Overview

This installation procedure can be used to install the Image Reproducible Harvest application on a Debian Lenny operating system by a system administrator. This utility must be installed on the same server as the Harvester in order to function. This installation includes instructions for configuring the Harvester to allowd for Image Harvesting.

Installation

Prerequisites

  • Debian Lenny or Newer Operating System (Linux OS)
  • VIVO 1.2.x installed and configured
  • Harvester latest version Installed and configured to communicate with the VIVO database.
  • Mail transfer agent (IE. Exim4) configured for sending outbound mail
  • ImageMagick 6.6.2-6 or newer installed

UF-Specific Prerequisites

  • Apache ActiveMQ 5.4.x Installed (Note: Version 5.5.x may cause incompatibility errors) [See Procedures in Addendum for Instructions]
  • Gator1 Public Certificate Imported to the JRE Keystore [See Procedures in Addendum for Instructions]
  • People in VIVO harvested by PeopleSoft Harvester or People in VIVO with UFID’s.

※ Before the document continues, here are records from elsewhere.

Definition zk_QueryVerifyGnarkRequest_fields : list (Field QueryVerifyBytesRequest) := [
  string_field 1 qb_Proof (λ v m, mkQueryVerifyBytes v (qb_PublicInputs m) (qb_VkeyName m) (qb_VkeyId m));
  string_field 2 qb_PublicInputs (λ v m, mkQueryVerifyBytes (qb_Proof m) v (qb_VkeyName m) (qb_VkeyId m));
  string_field 3 qb_VkeyName (λ v m, mkQueryVerifyBytes (qb_Proof m) (qb_PublicInputs m) v (qb_VkeyId m));
  int_field id 4 qb_VkeyId (λ v m, mkQueryVerifyBytes (qb_Proof m) (qb_PublicInputs m) (qb_VkeyName m) v)].
Definition zk_QueryVerifyGnarkRequest_zero : QueryVerifyBytesRequest := mkQueryVerifyBytes "" "" "" 0.
#[global] Instance zk_QueryVerifyGnarkRequest_spec : MsgSpec zk_QueryVerifyGnarkRequest_fields zk_QueryVerifyGnarkRequest_zero.
Proof. msg_spec. Defined.

Definition zk_VKey_fields : list (Field VKey) := [
  string_field 1 vkey_KeyBytes (λ v m, mkVKey v (vkey_Name m) (vkey_Description m) (vkey_Authority m)
    (vkey_ProofSystem m) (vkey_CircuitHash m));
  string_field 2 vkey_Name (λ v m, mkVKey (vkey_KeyBytes m) v (vkey_Description m) (vkey_Authority m)
    (vkey_ProofSystem m) (vkey_CircuitHash m));
  string_field 3 vkey_Description (λ v m, mkVKey (vkey_KeyBytes m) (vkey_Name m) v (vkey_Authority m)
    (vkey_ProofSystem m) (vkey_CircuitHash m));
  string_field 4 vkey_CircuitHash (λ v m, mkVKey (vkey_KeyBytes m) (vkey_Name m) (vkey_Description m) (vkey_Authority
    m) (vkey_ProofSystem m) v);
  string_field 5 vkey_Authority (λ v m, mkVKey (vkey_KeyBytes m) (vkey_Name m) (vkey_Description m) v
    (vkey_ProofSystem m) (vkey_CircuitHash m));
  int_field i32 6 vkey_ProofSystem (λ v m, mkVKey (vkey_KeyBytes m) (vkey_Name m) (vkey_Description m) (vkey_Authority
    m) v (vkey_CircuitHash m))].
Definition zk_VKey_zero : VKey := mkVKey "" "" "" "" 0 "".
#[global] Instance zk_VKey_spec : MsgSpec zk_VKey_fields zk_VKey_zero.
Proof. msg_spec. Defined.

Record zk_QueryVKeyRequest := mk_zk_QueryVKeyRequest { zk_QueryVKeyRequest_Id : Z }.
Definition zk_QueryVKeyRequest_fields : list (Field zk_QueryVKeyRequest) := [
  int_field id 1 zk_QueryVKeyRequest_Id (λ v _, mk_zk_QueryVKeyRequest v)].
Definition zk_QueryVKeyRequest_zero : zk_QueryVKeyRequest := mk_zk_QueryVKeyRequest 0.
#[global] Instance zk_QueryVKeyRequest_spec : MsgSpec zk_QueryVKeyRequest_fields zk_QueryVKeyRequest_zero.
Proof. msg_spec. Defined.

Record zk_QueryVKeyResponse := mk_zk_QueryVKeyResponse { zk_QueryVKeyResponse_Vkey : VKey }.
Definition zk_QueryVKeyResponse_fields : list (Field zk_QueryVKeyResponse) := [
  message_field (msg_codec zk_VKey_fields) 1 zk_QueryVKeyResponse_Vkey (λ v _, mk_zk_QueryVKeyResponse v)].
Definition zk_QueryVKeyResponse_zero : zk_QueryVKeyResponse := mk_zk_QueryVKeyResponse zk_VKey_zero.
#[global] Instance zk_QueryVKeyResponse_spec : MsgSpec zk_QueryVKeyResponse_fields zk_QueryVKeyResponse_zero.
Proof. msg_spec. Defined.

Record zk_QueryVKeyByNameRequest := mk_zk_QueryVKeyByNameRequest { zk_QueryVKeyByNameRequest_Name : string }.
Definition zk_QueryVKeyByNameRequest_fields : list (Field zk_QueryVKeyByNameRequest) := [
  string_field 1 zk_QueryVKeyByNameRequest_Name (λ v _, mk_zk_QueryVKeyByNameRequest v)].
Definition zk_QueryVKeyByNameRequest_zero : zk_QueryVKeyByNameRequest := mk_zk_QueryVKeyByNameRequest "".
#[global] Instance zk_QueryVKeyByNameRequest_spec : MsgSpec zk_QueryVKeyByNameRequest_fields zk_QueryVKeyByNameRequest_zero.
Proof. msg_spec. Defined.

Definition zk_QueryVKeyByNameResponse_fields : list (Field QueryVKeyByNameResponse) := [
  message_field (msg_codec zk_VKey_fields) 1 vn_Vkey (λ v m, mkVKeyByName v (vn_Id m));
  int_field id 2 vn_Id (λ v m, mkVKeyByName (vn_Vkey m) v)].
Definition zk_QueryVKeyByNameResponse_zero : QueryVKeyByNameResponse := mkVKeyByName zk_VKey_zero 0.
#[global] Instance zk_QueryVKeyByNameResponse_spec : MsgSpec zk_QueryVKeyByNameResponse_fields zk_QueryVKeyByNameResponse_zero.
Proof. msg_spec. Defined.

Definition zk_VKeyWithID_fields : list (Field VKeyWithID) := [
  int_field id 1 vi_Id (λ v m, mkVKeyWithID v (vi_Vkey m));
  message_field (msg_codec zk_VKey_fields) 2 vi_Vkey (λ v m, mkVKeyWithID (vi_Id m) v)].
Definition zk_VKeyWithID_zero : VKeyWithID := mkVKeyWithID 0 zk_VKey_zero.
#[global] Instance zk_VKeyWithID_spec : MsgSpec zk_VKeyWithID_fields zk_VKeyWithID_zero.
Proof. msg_spec. Defined.

Record zk_QueryHasVKeyRequest := mk_zk_QueryHasVKeyRequest { zk_QueryHasVKeyRequest_Name : string }.
Definition zk_QueryHasVKeyRequest_fields : list (Field zk_QueryHasVKeyRequest) := [
  string_field 1 zk_QueryHasVKeyRequest_Name (λ v _, mk_zk_QueryHasVKeyRequest v)].
Definition zk_QueryHasVKeyRequest_zero : zk_QueryHasVKeyRequest := mk_zk_QueryHasVKeyRequest "".
#[global] Instance zk_QueryHasVKeyRequest_spec : MsgSpec zk_QueryHasVKeyRequest_fields zk_QueryHasVKeyRequest_zero.
Proof. msg_spec. Defined.
(* ===== verification/ProtoDkim.v ===== *)
(** * x/dkim/types: the generated code of the messages

    As [ProtoZk.v]; the types are those of [DkimTypes.v] and [DkimQuery.v]. *)

From S2P Require Import Prelude GoStd ProtoWire ProtoCodec Sdk SdkModel ZkTypes DkimTypes DkimKeeper DkimSubject DkimQuery.

(** *** [x/dkim/types/state.pb.go] *)
Definition dkim_DkimPubKey_fields : list (Field DkimPubKey) := [
  string_field 1 dk_Domain (λ v m, mkDkimPubKey v (dk_PubKey m) (dk_PoseidonHash m) (dk_Selector m) (dk_Version m)
    (dk_KeyType m));
  string_field 2 dk_PubKey (λ v m, mkDkimPubKey (dk_Domain m) v (dk_PoseidonHash m) (dk_Selector m) (dk_Version m)
    (dk_KeyType m));
  string_field 3 dk_PoseidonHash (λ v m, mkDkimPubKey (dk_Domain m) (dk_PubKey m) v (dk_Selector m) (dk_Version m)
    (dk_KeyType m));
  string_field 4 dk_Selector (λ v m, mkDkimPubKey (dk_Domain m) (dk_PubKey m) (dk_PoseidonHash m) v (dk_Version m)
    (dk_KeyType m));
  int_field i32 5 dk_Version (λ v m, mkDkimPubKey (dk_Domain m) (dk_PubKey m) (dk_PoseidonHash m) (dk_Selector m) v
    (dk_KeyType m));
  int_field i32 6 dk_KeyType (λ v m, mkDkimPubKey (dk_Domain m) (dk_PubKey m) (dk_PoseidonHash m) (dk_Selector m)
    (dk_Version m) v)].
Definition dkim_DkimPubKey_zero : DkimPubKey := mkDkimPubKey "" "" "" "" 0 0.
#[global] Instance dkim_DkimPubKey_spec : MsgSpec dkim_DkimPubKey_fields dkim_DkimPubKey_zero.
Proof. msg_spec. Defined.

(** *** [x/dkim/types/genesis.pb.go] *)
Definition dkim_IndexRange_fields : list (Field IndexRange) := [
  int_field id 1 ir_Start (λ v m, mkIndexRange v (ir_End m));
  int_field id 2 ir_End (λ v m, mkIndexRange (ir_Start m) v)].
Definition dkim_IndexRange_zero : IndexRange := mkIndexRange 0 0.
#[global] Instance dkim_IndexRange_spec : MsgSpec dkim_IndexRange_fields dkim_IndexRange_zero.
Proof. msg_spec. Defined.

Definition dkim_PublicInputIndices_fields : list (Field PublicInputIndices) := [
  int_field id 1 MinLength (λ v m, mkIndices v (EmailHashIndex m) (DkimDomainRange m) (DkimHashIndex m) (TxBytesRange
    m) (EmailHostRange m) (EmailSubjectRange m));
  int_field id 2 EmailHashIndex (λ v m, mkIndices (MinLength m) v (DkimDomainRange m) (DkimHashIndex m) (TxBytesRange
    m) (EmailHostRange m) (EmailSubjectRange m));
  message_field (msg_codec dkim_IndexRange_fields) 3 DkimDomainRange (λ v m, mkIndices (MinLength m) (EmailHashIndex
    m) v (DkimHashIndex m) (TxBytesRange m) (EmailHostRange m) (EmailSubjectRange m));
  int_field id 4 DkimHashIndex (λ v m, mkIndices (MinLength m) (EmailHashIndex m) (DkimDomainRange m) v (TxBytesRange
    m) (EmailHostRange m) (EmailSubjectRange m));
  message_field (msg_codec dkim_IndexRange_fields) 5 TxBytesRange (λ v m, mkIndices (MinLength m) (EmailHashIndex m)
    (DkimDomainRange m) (DkimHashIndex m) v (EmailHostRange m) (EmailSubjectRange m));
  message_field (msg_codec dkim_IndexRange_fields) 6 EmailHostRange (λ v m, mkIndices (MinLength m) (EmailHashIndex m)
    (DkimDomainRange m) (DkimHashIndex m) (TxBytesRange m) v (EmailSubjectRange m));
  message_field (msg_codec dkim_IndexRange_fields) 7 EmailSubjectRange (λ v m, mkIndices (MinLength m) (EmailHashIndex
    m) (DkimDomainRange m) (DkimHashIndex m) (TxBytesRange m) (EmailHostRange m) v)].
Definition dkim_PublicInputIndices_zero : PublicInputIndices := mkIndices 0 0 dkim_IndexRange_zero 0 dkim_IndexRange_zero dkim_IndexRange_zero dkim_IndexRange_zero.
#[global] Instance dkim_PublicInputIndices_spec : MsgSpec dkim_PublicInputIndices_fields dkim_PublicInputIndices_zero.
Proof. msg_spec. Defined.

Definition dkim_Params_fields : list (Field DkimParams) := [
  int_field id 1 VkeyIdentifier (λ v m, mkDkimParams v (MaxPubkeySizeBytes m) (dp_PublicInputIndices m));
  int_field id 2 MaxPubkeySizeBytes (λ v m, mkDkimParams (VkeyIdentifier m) v (dp_PublicInputIndices m));
  message_field (msg_codec dkim_PublicInputIndices_fields) 3 dp_PublicInputIndices (λ v m, mkDkimParams
    (VkeyIdentifier m) (MaxPubkeySizeBytes m) v)].
Definition dkim_Params_zero : DkimParams := mkDkimParams 0 0 dkim_PublicInputIndices_zero.
#[global] Instance dkim_Params_spec : MsgSpec dkim_Params_fields dkim_Params_zero.
Proof. msg_spec. Defined.

Definition dkim_GenesisState_fields : list (Field DkimGenesis) := [
  message_field (msg_codec dkim_Params_fields) 1 dg_Params (λ v m, mkDkimGenesis (dg_DkimPubkeys m) v
    (dg_RevokedPubkeys m));
  messages_field (msg_codec dkim_DkimPubKey_fields) dkim_DkimPubKey_zero 2 dg_DkimPubkeys (λ v m, mkDkimGenesis v
    (dg_Params m) (dg_RevokedPubkeys m));
  strings_field 3 dg_RevokedPubkeys (λ v m, mkDkimGenesis (dg_DkimPubkeys m) (dg_Params m) v)].
Definition dkim_GenesisState_zero : DkimGenesis := mkDkimGenesis [] dkim_Params_zero [].
#[global] Instance dkim_GenesisState_spec : MsgSpec dkim_GenesisState_fields dkim_GenesisState_zero.
Proof. msg_spec. Defined.

(** *** [x/dkim/types/tx.pb.go] *)
Definition dkim_MsgUpdateParams_fields : list (Field MsgDkimUpdateParams) := [
  string_field 1 du_Authority (λ v m, mkMsgDkimUpdateParams v (du_Params m));
  message_field (msg_codec dkim_Params_fields) 2 du_Params (λ v m, mkMsgDkimUpdateParams (du_Authority m) v)].
Definition dkim_MsgUpdateParams_zero : MsgDkimUpdateParams := mkMsgDkimUpdateParams "" dkim_Params_zero.
#[global] Instance dkim_MsgUpdateParams_spec : MsgSpec dkim_MsgUpdateParams_fields dkim_MsgUpdateParams_zero.
Proof. msg_spec. Defined.

Definition dkim_MsgAddDkimPubKeys_fields : list (Field MsgAddDkimPubKeys) := [
  string_field 1 ad_Authority (λ v m, mkMsgAddDkim v (ad_DkimPubkeys m));
  messages_field (msg_codec dkim_DkimPubKey_fields) dkim_DkimPubKey_zero 2 ad_DkimPubkeys (λ v m, mkMsgAddDkim
    (ad_Authority m) v)].
Definition dkim_MsgAddDkimPubKeys_zero : MsgAddDkimPubKeys := mkMsgAddDkim "" [].
#[global] Instance dkim_MsgAddDkimPubKeys_spec : MsgSpec dkim_MsgAddDkimPubKeys_fields dkim_MsgAddDkimPubKeys_zero.
Proof. msg_spec. Defined.

Definition dkim_MsgRemoveDkimPubKey_fields : list (Field MsgRemoveDkimPubKey) := [
  string_field 1 rd_Authority (λ v m, mkMsgRemoveDkim v (rd_Domain m) (rd_Selector m));
  string_field 2 rd_Selector (λ v m, mkMsgRemoveDkim (rd_Authority m) (rd_Domain m) v);
  string_field 3 rd_Domain (λ v m, mkMsgRemoveDkim (rd_Authority m) v (rd_Selector m))].
Definition dkim_MsgRemoveDkimPubKey_zero : MsgRemoveDkimPubKey := mkMsgRemoveDkim "" "" "".
#[global] Instance dkim_MsgRemoveDkimPubKey_spec : MsgSpec dkim_MsgRemoveDkimPubKey_fields dkim_MsgRemoveDkimPubKey_zero.
Proof. msg_spec. Defined.

Definition dkim_MsgRevokeDkimPubKey_fields : list (Field MsgRevokeDkimPubKey) := [
  string_field 1 rk_Signer (λ v m, mkMsgRevokeDkim v (rk_Domain m) (rk_PrivKey m));
  string_field 2 rk_Domain (λ v m, mkMsgRevokeDkim (rk_Signer m) v (rk_PrivKey m));
  string_field 3 rk_PrivKey (λ v m, mkMsgRevokeDkim (rk_Signer m) (rk_Domain m) v)].
Definition dkim_MsgRevokeDkimPubKey_zero : MsgRevokeDkimPubKey := mkMsgRevokeDkim "" "" "".
#[global] Instance dkim_MsgRevokeDkimPubKey_spec : MsgSpec dkim_MsgRevokeDkimPubKey_fields dkim_MsgRevokeDkimPubKey_zero.
Proof. msg_spec. Defined.

(** *** [x/dkim/types/query.pb.go] *)
Record dkim_QueryDkimPubKeyRequest := mk_dkim_QueryDkimPubKeyRequest { dkim_QueryDkimPubKeyRequest_Selector : string;
  dkim_QueryDkimPubKeyRequest_Domain : string }.
Definition dkim_QueryDkimPubKeyRequest_fields : list (Field dkim_QueryDkimPubKeyRequest) := [
  string_field 1 dkim_QueryDkimPubKeyRequest_Selector (λ v m, mk_dkim_QueryDkimPubKeyRequest v
    (dkim_QueryDkimPubKeyRequest_Domain m));
  string_field 2 dkim_QueryDkimPubKeyRequest_Domain (λ v m, mk_dkim_QueryDkimPubKeyRequest
    (dkim_QueryDkimPubKeyRequest_Selector m) v)].
Definition dkim_QueryDkimPubKeyRequest_zero : dkim_QueryDkimPubKeyRequest := mk_dkim_QueryDkimPubKeyRequest "" "".
#[global] Instance dkim_QueryDkimPubKeyRequest_spec : MsgSpec dkim_QueryDkimPubKeyRequest_fields dkim_QueryDkimPubKeyRequest_zero.
Proof. msg_spec. Defined.

Record dkim_QueryDkimPubKeyResponse := mk_dkim_QueryDkimPubKeyResponse {
  dkim_QueryDkimPubKeyResponse_DkimPubKey : option DkimPubKey }.
Definition dkim_QueryDkimPubKeyResponse_fields : list (Field dkim_QueryDkimPubKeyResponse) := [
  pointer_field (msg_codec dkim_DkimPubKey_fields) dkim_DkimPubKey_zero 1 dkim_QueryDkimPubKeyResponse_DkimPubKey (λ v
    _, mk_dkim_QueryDkimPubKeyResponse v)].
Definition dkim_QueryDkimPubKeyResponse_zero : dkim_QueryDkimPubKeyResponse := mk_dkim_QueryDkimPubKeyResponse None.
#[global] Instance dkim_QueryDkimPubKeyResponse_spec : MsgSpec dkim_QueryDkimPubKeyResponse_fields dkim_QueryDkimPubKeyResponse_zero.
Proof. msg_spec. Defined.

Definition dkim_QueryAuthenticateRequest_fields : list (Field QueryAuthenticateRequest) := [
  string_field 1 qa_TxBytes (λ v m, mkQueryAuthenticate v (qa_EmailHash m) (qa_Proof m) (qa_PublicInputs m)
    (qa_AllowedEmailHosts m));
  string_field 2 qa_EmailHash (λ v m, mkQueryAuthenticate (qa_TxBytes m) v (qa_Proof m) (qa_PublicInputs m)
    (qa_AllowedEmailHosts m));
  string_field 3 qa_Proof (λ v m, mkQueryAuthenticate (qa_TxBytes m) (qa_EmailHash m) v (qa_PublicInputs m)
    (qa_AllowedEmailHosts m));
  strings_field 4 qa_PublicInputs (λ v m, mkQueryAuthenticate (qa_TxBytes m) (qa_EmailHash m) (qa_Proof m) v
    (qa_AllowedEmailHosts m));
  strings_field 5 qa_AllowedEmailHosts (λ v m, mkQueryAuthenticate (qa_TxBytes m) (qa_EmailHash m) (qa_Proof m)
    (qa_PublicInputs m) v)].
Definition dkim_QueryAuthenticateRequest_zero : QueryAuthenticateRequest := mkQueryAuthenticate "" "" "" [] [].
#[global] Instance dkim_QueryAuthenticateRequest_spec : MsgSpec dkim_QueryAuthenticateRequest_fields dkim_QueryAuthenticateRequest_zero.
Proof. msg_spec. Defined.

Record dkim_AuthenticateResponse := mk_dkim_AuthenticateResponse { dkim_AuthenticateResponse_Verified : bool }.
Definition dkim_AuthenticateResponse_fields : list (Field dkim_AuthenticateResponse) := [
  bool_field 1 dkim_AuthenticateResponse_Verified (λ v _, mk_dkim_AuthenticateResponse v)].
Definition dkim_AuthenticateResponse_zero : dkim_AuthenticateResponse := mk_dkim_AuthenticateResponse false.
#[global] Instance dkim_AuthenticateResponse_spec : MsgSpec dkim_AuthenticateResponse_fields dkim_AuthenticateResponse_zero.
Proof. msg_spec. Defined.

Record dkim_QueryParamsResponse := mk_dkim_QueryParamsResponse { dkim_QueryParamsResponse_Params : option DkimParams
  }.
Definition dkim_QueryParamsResponse_fields : list (Field dkim_QueryParamsResponse) := [
  pointer_field (msg_codec dkim_Params_fields) dkim_Params_zero 1 dkim_QueryParamsResponse_Params (λ v _,
    mk_dkim_QueryParamsResponse v)].
Definition dkim_QueryParamsResponse_zero : dkim_QueryParamsResponse := mk_dkim_QueryParamsResponse None.
#[global] Instance dkim_QueryParamsResponse_spec : MsgSpec dkim_QueryParamsResponse_fields dkim_QueryParamsResponse_zero.
Proof. msg_spec. Defined.

(** ** The message types *)
Definition dkim_messages : list Message := [ message dkim_DkimPubKey_fields dkim_DkimPubKey_zero;
  message dkim_IndexRange_fields dkim_IndexRange_zero;
  message dkim_PublicInputIndices_fields dkim_PublicInputIndices_zero; message dkim_Params_fields dkim_Params_zero;
  message dkim_GenesisState_fields dkim_GenesisState_zero;
  message dkim_MsgUpdateParams_fields dkim_MsgUpdateParams_zero;
  message dkim_MsgAddDkimPubKeys_fields dkim_MsgAddDkimPubKeys_zero;
  message dkim_MsgRemoveDkimPubKey_fields dkim_MsgRemoveDkimPubKey_zero;
  message dkim_MsgRevokeDkimPubKey_fields dkim_MsgRevokeDkimPubKey_zero;
  message dkim_QueryDkimPubKeyRequest_fields dkim_QueryDkimPubKeyRequest_zero;
  message dkim_QueryDkimPubKeyResponse_fields dkim_QueryDkimPubKeyResponse_zero;
  message dkim_QueryAuthenticateRequest_fields dkim_QueryAuthenticateRequest_zero;
  message dkim_AuthenticateResponse_fields dkim_AuthenticateResponse_zero;
  message dkim_QueryParamsResponse_fields dkim_QueryParamsResponse_zero ].

Lemma dkim_messages_ok : Forall message_ok dkim_messages.
Proof. messages_ok. Qed.

(** ** Messages that embed types of the dependencies *)
Section imported.
Context {PageRequest PageResponse : Type} `{IPageRequest : !ImportedMsg PageRequest, IPageResponse : !ImportedMsg PageResponse}.
Context `{LPageRequest : !ImportedLaws PageRequest, LPageResponse : !ImportedLaws PageResponse}.

(** *** [x/dkim/types/query.pb.go] *)
Record dkim_QueryDkimPubKeysRequest := mk_dkim_QueryDkimPubKeysRequest {
  dkim_QueryDkimPubKeysRequest_Selector : string; dkim_QueryDkimPubKeysRequest_Domain : string;
  dkim_QueryDkimPubKeysRequest_PoseidonHash : string; dkim_QueryDkimPubKeysRequest_Pagination : option PageRequest }.
Definition dkim_QueryDkimPubKeysRequest_fields : list (Field dkim_QueryDkimPubKeysRequest) := [
  string_field 1 dkim_QueryDkimPubKeysRequest_Selector (λ v m, mk_dkim_QueryDkimPubKeysRequest v
    (dkim_QueryDkimPubKeysRequest_Domain m) (dkim_QueryDkimPubKeysRequest_PoseidonHash m)
    (dkim_QueryDkimPubKeysRequest_Pagination m));
  string_field 2 dkim_QueryDkimPubKeysRequest_Domain (λ v m, mk_dkim_QueryDkimPubKeysRequest
    (dkim_QueryDkimPubKeysRequest_Selector m) v (dkim_QueryDkimPubKeysRequest_PoseidonHash m)
    (dkim_QueryDkimPubKeysRequest_Pagination m));
  string_field 3 dkim_QueryDkimPubKeysRequest_PoseidonHash (λ v m, mk_dkim_QueryDkimPubKeysRequest
    (dkim_QueryDkimPubKeysRequest_Selector m) (dkim_QueryDkimPubKeysRequest_Domain m) v
    (dkim_QueryDkimPubKeysRequest_Pagination m));
  pointer_field im_codec im_zero 4 dkim_QueryDkimPubKeysRequest_Pagination (λ v m, mk_dkim_QueryDkimPubKeysRequest
    (dkim_QueryDkimPubKeysRequest_Selector m) (dkim_QueryDkimPubKeysRequest_Domain m)
    (dkim_QueryDkimPubKeysRequest_PoseidonHash m) v)].
Definition dkim_QueryDkimPubKeysRequest_zero : dkim_QueryDkimPubKeysRequest := mk_dkim_QueryDkimPubKeysRequest "" "" "" None.
#[global] Instance dkim_QueryDkimPubKeysRequest_spec : MsgSpec dkim_QueryDkimPubKeysRequest_fields dkim_QueryDkimPubKeysRequest_zero.
Proof. msg_spec. Defined.

Record dkim_QueryDkimPubKeysResponse := mk_dkim_QueryDkimPubKeysResponse {
  dkim_QueryDkimPubKeysResponse_DkimPubKeys : list DkimPubKey;
  dkim_QueryDkimPubKeysResponse_Pagination : option PageResponse }.
Definition dkim_QueryDkimPubKeysResponse_fields : list (Field dkim_QueryDkimPubKeysResponse) := [
  messages_field (msg_codec dkim_DkimPubKey_fields) dkim_DkimPubKey_zero 1 dkim_QueryDkimPubKeysResponse_DkimPubKeys
    (λ v m, mk_dkim_QueryDkimPubKeysResponse v (dkim_QueryDkimPubKeysResponse_Pagination m));
  pointer_field im_codec im_zero 3 dkim_QueryDkimPubKeysResponse_Pagination (λ v m, mk_dkim_QueryDkimPubKeysResponse
    (dkim_QueryDkimPubKeysResponse_DkimPubKeys m) v)].
Definition dkim_QueryDkimPubKeysResponse_zero : dkim_QueryDkimPubKeysResponse := mk_dkim_QueryDkimPubKeysResponse [] None.
#[global] Instance dkim_QueryDkimPubKeysResponse_spec : MsgSpec dkim_QueryDkimPubKeysResponse_fields dkim_QueryDkimPubKeysResponse_zero.
Proof. msg_spec. Defined.

Definition dkim_messages_imported : list Message := [
  message dkim_QueryDkimPubKeysRequest_fields dkim_QueryDkimPubKeysRequest_zero;
  message dkim_QueryDkimPubKeysResponse_fields dkim_QueryDkimPubKeysResponse_zero ].

Lemma dkim_messages_imported_ok : Forall message_ok dkim_messages_imported.
Proof. messages_ok. Qed.
End imported.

Download the Image Harvest package from the VIVO SourceForge web site Example Harvest Scripts Downloads

Image Harvest Configuration

  • cd /usr/share/vivo/harvester/example-scripts/example-images
  • Ensure that /usr/share/vivo/harvester/example-scripts/example-images/vivo.model.xml settings match setting in VIVO’s deploy.properties file
    • nano vivo.model.xml
    • Set the username in: USERNAME
    • Set the password in: PASSWORD
  • Move required files
    • cd /usr/share/vivo/harvester/example-scripts/example-images/
    • mv harvester-image harvester.jar /usr/share/vivo/harvester/bin
    • mv activemq-all-5.5.0.jar /usr/share/vivo/harvester/bin/dependency
  • Configure image.sh shell script
    • nano image.sh
    • EMAIL_RECIPIENT=youremailaddress@ufl.edu
    • set MAX_FECTHED variable to number of Images required to be fetched in a single harvest or set it to 0(zero) to fetch all images from the queue
  • Configure run-image shell script
    • nano run-image.sh
    • VIVO_LOCATION_IN_TOMCAT_DIR=”Provide the path of vivo located in your tomcat”
    • HARVESTER_INSTALL_DIR=”Provide path to harvester installation directory”
  • Configure ActiveMQ connection
    • nano system.properties
    • set “vivo-server-url “ to the sever on which Vivo is running . For example if is runnig on localhost add “vivo-server-url=http://localhost:8080/vivo/
    • Set connection information username/password as provided by ActiveMQ provider.

Harvest Images

  • Execute pre-harvest analytics [See addendum for example SPARQL query]
  • sudo bash image.sh
  • Wait for console output to state “Successfully Harvested Images” (This may take several minutes depending on the number of people in VIVO)
  • Check console output for Harvest Execution time.
  • Review images in VIVO web application
  • Review Harvester log file in /usr/share/vivo/harvester/example-scripts/example-images/logs/example-images.DATETIME.log the images to.
  • Execute post-harvest analytics [See addendum for example SPARQL query]
  • Review email-log . Individual users can be varified for the associated image by clicking on the URL provided in the email

Schedule as CRON Job

Configuration Changes for running the image Harvest with out using ActiveMQ

  • In order to execute the image ingest with out activemq please follow the below instructions:
  • In the image.sh script comment the line:

    #harvester-image -p $HARVESTER_INSTALL_DIR/example-scripts/example-images [This files pull images from activemq]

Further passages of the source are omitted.